=== Directions ===
Using the records below, find every line that includes "GatewayClient" and copy it.

Stored data:
_ _ _ _

(* ===== verification/GatewayRuntime.v ===== *)
(** * The gateway's request loop, and the kernel and the gateway together

    [gateway/src/runtime.rs]: requests are read from the kernel's socket, served by
    concurrent tasks up to a limit and answered in the order the tasks end, through
    a writer task.  A task's answer and its calls are one step, the one in which it
    hands the answer over.  The second half connects this loop with the pump of
    [GatewayClient] over the two directions of their socket. *)

From S2P Require Import Prelude Bytes Policy Hosts Providers Wire Gateway GatewayClient.

Definition MAX_CONCURRENT_FETCH_REQUESTS : nat := 512.
Definition MAX_PENDING_KERNEL_RESPONSES : nat := MAX_CONCURRENT_FETCH_REQUESTS * 2.

(** A spawned dispatch holds the view of the moment it was spawned. *)
Record Task := MkTask { task_request : FetchRequest; view_snapshot : option PolicyView }.

Record Runtime := MkRuntime {
  rt_running : bool;
  view_slot : option PolicyView;
  tasks : list Task;
  response_queue : list GatewayMessage;
  responses_sent : list GatewayMessage;
  backend_calls : list BackendRequest;
}.

Ltac rt_cbn := cbn [tasks response_queue responses_sent rt_running view_slot backend_calls].

Inductive RuntimeEvent :=
  | Receive (m : GatewayMessage) (reload : result PolicyViewError PolicyView)
  | ReceiveEnd
  | FinishTask (i : nat)
  | WriteResponse (transport_ok : bool).

Definition overload_response (r : FetchRequest) : GatewayMessage :=
  FetchResponseMsg (MkFetchResponse r.(fetch_id) None [] None 0 (Some "NetworkError")).

Section Runtime.
Context {B : Type} `{Backend B} (backend : B) `{Codec GatewayMessage}.
Variable ct_eq : list byte → list byte → bool.
Variable to_lowercase : string → string.
Variable env_gateway_token : string.

(** The task of a request: what it answers, and the calls made by then. *)
Definition run_task (t : Task) (log : list BackendRequest) : GatewayMessage * list BackendRequest :=
  handle_fetch_request ct_eq to_lowercase backend (FetchRequestMsg t.(task_request)) env_gateway_token
    t.(view_snapshot) log.

(** [None]: the event must wait, since a send to the full response queue blocks. *)
Definition runtime_step (st : Runtime) (e : RuntimeEvent) : option Runtime :=
  if negb st.(rt_running) then None
  else match e with
  | Receive (FetchRequestMsg r) _ =>
      if length st.(tasks) <? MAX_CONCURRENT_FETCH_REQUESTS then
        Some (MkRuntime true st.(view_slot) (st.(tasks) ++ [MkTask r st.(view_slot)]) st.(response_queue)
                st.(responses_sent) st.(backend_calls))
      else if length st.(response_queue) <? MAX_PENDING_KERNEL_RESPONSES then
        Some (MkRuntime true st.(view_slot) st.(tasks) (st.(response_queue) ++ [overload_response r])
                st.(responses_sent) st.(backend_calls))
      else None
  | Receive (EpochAdvanced _) reload =>
      let view := match reload with Ok v => Some v | Err _ => None end in
      Some (MkRuntime true view st.(tasks) st.(response_queue) st.(responses_sent) st.(backend_calls))
  | Receive _ _ => Some st
  | ReceiveEnd =>
      Some (MkRuntime false st.(view_slot) st.(tasks) st.(response_queue) st.(responses_sent) st.(backend_calls))
  | FinishTask i =>
      match st.(tasks) !! i with
      | Some t =>
          if length st.(response_queue) <? MAX_PENDING_KERNEL_RESPONSES then
            let '(resp, calls) := run_task t st.(backend_calls) in
            Some (MkRuntime true st.(view_slot) (delete i st.(tasks)) (st.(response_queue) ++ [resp])
                    st.(responses_sent) calls)
          else None
      | None => None
      end
  | WriteResponse transport_ok =>
      match st.(response_queue) with
      | [] => None
      | resp :: rest =>
          match Ipc.write_frame resp, transport_ok with
          | Ok _, true =>
              Some (MkRuntime true st.(view_slot) st.(tasks) rest (st.(responses_sent) ++ [resp])
                      st.(backend_calls))
          | _, _ =>
              Some (MkRuntime false st.(view_slot) st.(tasks) rest st.(responses_sent) st.(backend_calls))
          end
      end
  end.

(** An event that must wait leaves the process as it is. *)
Definition runtime_run (st : Runtime) (es : list RuntimeEvent) : Runtime :=
  foldl (λ st e, default st (runtime_step st e)) st es.
Definition runtime_start (view : PolicyView) : Runtime := MkRuntime true (Some view) [] [] [] [].

(** The requests the loop has taken from the socket. *)
Fixpoint received_requests (st : Runtime) (es : list RuntimeEvent) : list FetchRequest :=
  match es with
  | [] => []
  | e :: es =>
      match e, runtime_step st e with
      | Receive (FetchRequestMsg r) _, Some _ => [r]
      | _, _ => []
      end ++ received_requests (default st (runtime_step st e)) es
  end.

(** ** Concurrency and answers *)

(** An answer to a request: the handler's, for some view and history of calls, or
    the one for an overloaded process. *)
Definition answers (r : FetchRequest) (m : GatewayMessage) : Prop :=
  (∃ view log, m = (handle_fetch_request ct_eq to_lowercase backend (FetchRequestMsg r) env_gateway_token view log).1)
  ∨ m = overload_response r.

(** The requests served, answered and written, each once. *)
Record accounted (rs : list FetchRequest) (st : Runtime) : Prop := {
  acc_width : length st.(tasks) ≤ MAX_CONCURRENT_FETCH_REQUESTS;
  acc_queue : length st.(response_queue) ≤ MAX_PENDING_KERNEL_RESPONSES;
  acc_split : ∃ written queued lost,
    rs ≡ₚ (task_request <$> st.(tasks)) ++ written ++ queued ++ lost ∧
    Forall2 answers written st.(responses_sent) ∧ Forall2 answers queued st.(response_queue) ∧
    (length lost ≤ 1 ∧ (st.(rt_running) = true → lost = []));
}.

Lemma accounted_step rs st e st' :
  accounted rs st → runtime_step st e = Some st' →
  accounted (rs ++ match e with Receive (FetchRequestMsg r) _ => [r] | _ => [] end) st'.
Proof.
  intros [Hw Hq (written & queued & lost & Hp & Hws & Hqs & Hl & Hr)]. unfold runtime_step.
  destruct (rt_running st); [| done]. cbn [negb]. specialize (Hr eq_refl) as ->. rewrite app_nil_r in Hp.
  destruct e as [m reload| |i|ok].
  - destruct m as [r|n|f|t]; rewrite ?app_nil_r.
    + destruct (Nat.ltb_spec (length (tasks st)) MAX_CONCURRENT_FETCH_REQUESTS).
      { intros [= <-]. split; rt_cbn; [rewrite length_app; cbn [length]; lia | done |].
        exists written, queued, []. rewrite fmap_app, Hp, app_nil_r. split_and!; try done. cbn. solve_Permutation. }
      destruct (Nat.ltb_spec (length (response_queue st)) MAX_PENDING_KERNEL_RESPONSES); [| done].
      intros [= <-]. split; rt_cbn; [done | rewrite length_app; cbn [length]; lia |].
      exists written, (queued ++ [r]), []. rewrite Hp, app_nil_r. split_and!; try done; [solve_Permutation |].
      apply Forall2_app; [done |]. constructor; [by right | constructor].
    + intros [= <-]. split; [done | done |]. exists written, queued, []. by rewrite app_nil_r.
    + intros [= <-]. split; [done | done |]. exists written, queued, []. by rewrite app_nil_r.
    + intros [= <-]. split; [done | done |]. exists written, queued, []. by rewrite app_nil_r.
  - intros [= <-]. rewrite app_nil_r. split; [done | done |]. exists written, queued, []. by rewrite app_nil_r.
  - rewrite app_nil_r. destruct (tasks st !! i) as [t|] eqn:Et; [| done].
    destruct (Nat.ltb_spec (length (response_queue st)) MAX_PENDING_KERNEL_RESPONSES); [| done].
    destruct (run_task t (backend_calls st)) as [resp calls] eqn:Erun. intros [= <-]. split; rt_cbn.
    + pose proof (length_delete (tasks st) i (ltac:(by exists t))). lia.
    + rewrite length_app. cbn [length]. lia.
    + exists written, (queued ++ [t.(task_request)]), []. rewrite app_nil_r. split_and!; try done.
      * rewrite Hp. pose proof (delete_Permutation (tasks st) i t Et) as Hd.
        rewrite Hd at 1. cbn. solve_Permutation.
      * apply Forall2_app; [done |]. constructor; [| constructor]. left.
        exists t.(view_snapshot), st.(backend_calls). unfold run_task in Erun. by rewrite Erun.
  - rewrite app_nil_r. destruct (response_queue st) as [|resp rest] eqn:Eq; [done |].
    apply Forall2_cons_inv_r in Hqs as (r & queued' & Ha & Hqs & ->). cbn [length] in Hq.
    destruct (Ipc.write_frame resp) as [bytes|e]; [destruct ok |]; intros [= <-]; split; rt_cbn; try lia; try done.
    + exists (written ++ [r]), queued', []. rewrite app_nil_r. split_and!; try done.
      * rewrite Hp. solve_Permutation.
      * apply Forall2_app; [done |]. constructor; [done | constructor].
    + exists written, queued', [r]. split_and!; try done. rewrite Hp. solve_Permutation.
    + exists written, queued', [r]. split_and!; try done. rewrite Hp. solve_Permutation.
Qed.

Lemma accounted_run es rs st :
  accounted rs st → accounted (rs ++ received_requests st es) (runtime_run st es).
Proof.
  revert rs st. induction es as [|e es IH]; intros rs st Ha; [by rewrite app_nil_r |].
  cbn [received_requests]. unfold runtime_run. cbn [foldl]. fold (runtime_run (default st (runtime_step st e)) es).
  destruct (runtime_step st e) as [st'|] eqn:E; cbn [default].
  - rewrite app_assoc. apply IH. pose proof (accounted_step rs st e st' Ha E) as Hs.
    destruct e as [[]| | |]; rewrite ?E; exact Hs.
  - destruct e as [[]| | |]; rewrite ?E; by apply IH.
Qed.

Lemma accounted_start view : accounted [] (runtime_start view).
Proof.
  split; rt_cbn; [apply Nat.le_0_l | apply Nat.le_0_l |]. exists [], [], []. by split_and!; [| constructor | constructor | apply Nat.le_0_l |].
Qed.
End Runtime.

Lemma stopped_run {B} `{Backend B} (backend : B) `{Codec GatewayMessage} ct_eq to_lowercase token st es :
  st.(rt_running) = false → runtime_run backend ct_eq to_lowercase token st es = st.
Proof.
  intros Hs. unfold runtime_run. induction es as [|e es IH]; [done |]. cbn [foldl].
  unfold runtime_step at 2. by rewrite Hs.
Qed.

(** ** The kernel and the gateway

    The kernel's pump and the gateway's loop over one connection.  The gateway's
    loop reads one frame after the other, so what reaches it are the messages
    written, in order; [to_gateway] counts them.  The pump reads inside a [select!]:
    a job that arrives while a frame is being read abandons the read, and the bytes
    it had consumed are gone.  So the other direction is a stream of bytes, of
    which the pump has consumed the first [consumed]. *)

Record System := MkSystem {
  kernel_side : PumpState;
  gateway_side : Runtime;
  to_gateway : nat;
  consumed : nat;
}.

(** A job is taken with the number of bytes of the read it abandons; a delivery to
    the gateway comes with what a reload of the policy would give then. *)
Inductive SystemEvent :=
  | KernelEvent (e : PumpEvent)
  | TakeJob (w : WriteOutcome) (lost : nat)
  | ReadResponse
  | GatewayEvent (e : RuntimeEvent)
  | DeliverToGateway (reload : result PolicyViewError PolicyView).

Definition kernel_local (e : PumpEvent) : bool :=
  match e with FrameReceived _ | JobReceived _ => false | _ => true end.
Definition gateway_local (e : RuntimeEvent) : bool := match e with Receive _ _ => false | _ => true end.

Section System.
Context {B : Type} `{Backend B} (backend : B) `{Codec GatewayMessage}.
Variable ct_eq : list byte → list byte → bool.
Variable to_lowercase : string → string.
Variable token : string.
Variable observer : bool.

_ _ _ _

=== Result ===
    [GatewayClient] over the two directions of their socket. *)
From S2P Require Import Prelude Bytes Policy Hosts Providers Wire Gateway GatewayClient.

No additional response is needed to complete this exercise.